February 2006 Archives
I guess it was only a matter of time. Today, as we were dining at our local steakhouse another patron approached our table and asked our children to stop banging on the table. We were a bit tongue-tied; only one child had participated in any banging (8 month old Charlie), we had stopped him, and we were trying to figure out how we'd be able to proceed with dinner without further incident. If we couldn't figure it out, one of us would remove Charlie from the table and we'd eat in shifts (what we did), or get the food to go. I was dismayed; I felt like we were trying so hard not to cause anyone trouble. We were being attentive to both kids, we'd chosen to eat at 5pm on a weeknight to try to minimize the effects should there be any unanticipated issues. But, of course, he couldn't know any of that, could he? He probably figured we were going to let Charlie pound away at the table for the entire meal; perhaps he's been through that before? Because, you know, I read on the internets that parents and their kids act so entitled these days... Afterall, we take our kids out in public without being able to guarantee perfect behavior at all times; how dare anyone with kids infringe in any way on the rights of others to ... hey, wait! Jerk. Kidless prematurely balding men sporting our generation's version of the comb-over, the thinning buzz cut, and square hipster classes (strange how that sounds a bit like a description of Brad, but this guy was so not like Brad) act so entitled these days...
And that there is the whole problem. Everyone seems to act entitled to... whatever it is they think they're entitled to. And, they get royally pissed off when anyone questions their sense of entitlement.
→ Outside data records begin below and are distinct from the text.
(** * monday-bot: the tool adapter and the chat loop of [agent.py]

    A shallow embedding of [build_sse_tools], of the [make_call] closures it
    creates, of the two module-level discoveries and of the command-line
    loop of [main], followed by the properties of the specification that
    were checked against them.

    Conventions of the embedding.
    - Python text is a [string]: a sequence of code points below 256.
    - JSON values are the Python objects [json.loads] builds from them.
    - The interpreter's library ([json.loads], [str] of a non-string, the
      text of an exception), the remote providers, the agent runtime and
      the constructor of its tool objects are outside the repository: they
      are the fields of four classes.  A statement holds for all their
      instances, unless it names the one it is about.
    - Exceptions are instances of [Exception].  [KeyboardInterrupt] and
      [SystemExit] are process-level signals and are not modelled. *)

From Stdlib Require Import ZArith String Ascii List.
From stdpp Require Import gmap strings list fin_maps.

Local Open Scope string_scope.
Local Open Scope list_scope.
Local Open Scope Z_scope.
Local Set Warnings "-register-all".

(** ** Text *)

Module Text.

(** The double quote and the line feed, as one-character strings. *)
Definition dq : string := String (ascii_of_nat 34) EmptyString.
Definition nl : string := String (ascii_of_nat 10) EmptyString.
(** * Engine API server of the execution node: a shallow embedding

    The development follows [turbo/engineapi] (the [EngineServer] with its
    status classifier, header reconstruction, builder registry and payload
    body reader) and the consensus-side client
    [cl/phase1/execution_client].  Go values are embedded as follows:

    - [uint64] and hashes are [Z] with the wrap-around written out;
    - byte slices are [list byte];
    - nilable pointers and slices are [option];
    - a Go function returning [(T, error)] returns an [Outcome T], which
      also records a run-time panic and a receive that never completes;
    - the server, the header downloader it points to and the chain store
      are records threaded through the operations. *)

From Stdlib Require Import ZArith List String Lia Bool.
From Stdlib Require Import Init.Byte Strings.Byte.
From stdpp Require Import base option list gmap sorting.

Local Open Scope Z_scope.

(** ** Machine integers *)

Definition two64 : Z := 2 ^ 64.

(** Arithmetic on [uint64] wraps around. *)
Definition wrap64 (z : Z) : Z := z mod two64.
Definition add64 (a b : Z) : Z := wrap64 (a + b).

(** [int64(x)] for [x : uint64]. *)
Definition int64_of_uint64 (z : Z) : Z :=
  if z <? 2 ^ 63 then z else z - two64.

(** [Uint64] of a [big.Int]: the low 64 bits of the absolute value. *)
Definition BigInt_Uint64 (z : Z) : Z := Z.abs z mod two64.

(** [byte(v)]: the low eight bits. *)
Definition byte_of_Z (z : Z) : byte :=
  match Byte.of_N (Z.to_N (z mod 256)) with
  | Some b => b
  | None => x00
  end.

(** [uint64(b)] for [b : byte]. *)
Definition Z_of_byte (b : byte) : Z := Z.of_N (Byte.to_N b).

Global Instance byte_eq_decision : EqDecision byte := Byte.byte_eq_dec.

(** ** Errors and outcomes *)

Definition Hash : Type := Z.
Definition Address : Type := Z.
Definition Bytes : Type := list byte.

(** The zero value [libcommon.Hash{}]. *)
Definition zeroHash : Hash := 0.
Shoot. I had this whole post worked out in my head, but three interruptions by fitfully sleeping children have derailed me. I was thinking about this sense of entitlement we all walk around with ("I'm entitled to have my kids out in the world!" vs. "I'm entitled to have a kid-free experience in the world!") and about the judgment involved (hip man judging us to be inconsiderate parents when we feel like we're jumping through all sorts of hoops to try to avoid offending hip man types, us judging hip man as a child-hating self-absorbed effete when he merely wants to be sure he emerges from dinner without a pounding headache). There was a big furor about this issue on the internets this past fall, stemming from a New York Times story on a coffee shop in Chicago; the amount of venom and disconnect between the two points of view was impressive. Ever the peacemaker, I feel the need to come to some kind of resolution, at least for myself, on how to deal. How can I respond in the future when someone confronts me in this way? Now that I'm not upset, I'm thinking with humor and a matter-of-fact assurance that if the disruption continues, the disruptor will be removed. Which is what we would do even if no one complained. Will I have the grace and confidence to actually do this or will I cave to that horrible feeling of being judged and mumble a reply and then get angry and ashamed and let one complaint affect my whole sense of self, so that I plummet into a depression for days and waste precious time and... Okay. That's got to stop.
For Lent, I am going to try to break free of judgment. I will try to stop judging others, especially childless hipsters. I will try to stop allowing others' judgments of me (or, what I perceive to be their judgments) get me so down. Not one of us knows the whole story unless we talk to each other and that isn't going to happen if we're all walking around pissed off and righteously angry.
We had a freakish downburst of hail minutes ago. It began with a flash of lightning almost immediately followed by a loud, long, rumbling of thunder. Then, a few minutes later, it ended in the same fashion, lightning and thunder clap.
Update: Brad emailed this picture to KING 5, our local NBC affiliate, and they used it on the news. Cool.
We've been reading "Powers of Ten" and watching the film. I'm not sure how Henry and Brad got going on this, but one day recently the obsession began. We have been talking a lot about the sizes of things. Henry loves both the book and the film. Both Brad and I remember seeing the film as youngsters and really enjoying it. In the film, you begin with a man sleeping on a picnic blanket spread out by the lake in Chicago. You proceed outward widening your view by a power of 10 every 10 seconds until you are looking at the vastness of space with the great distances between galaxies spread out before you. Then, you zoom back in to the man, and then continue on into his hand, decreasing your field of view by a power of 10 every 10 seconds until you get down to inside the nucleus of a carbon atom inside a cell inside the man. It's fascinating.
Charlie has been struggling to crawl for a while now. He's gotten very good at rotating his body around on the floor, but every time he tries to move forward, he ends up going backwards, much to his dismay. This morning, for the first time, he managed to move forward. He's still down on his belly, pulling himself forward commando-style (with a little help from his big toes), but the day has come: he's mobile.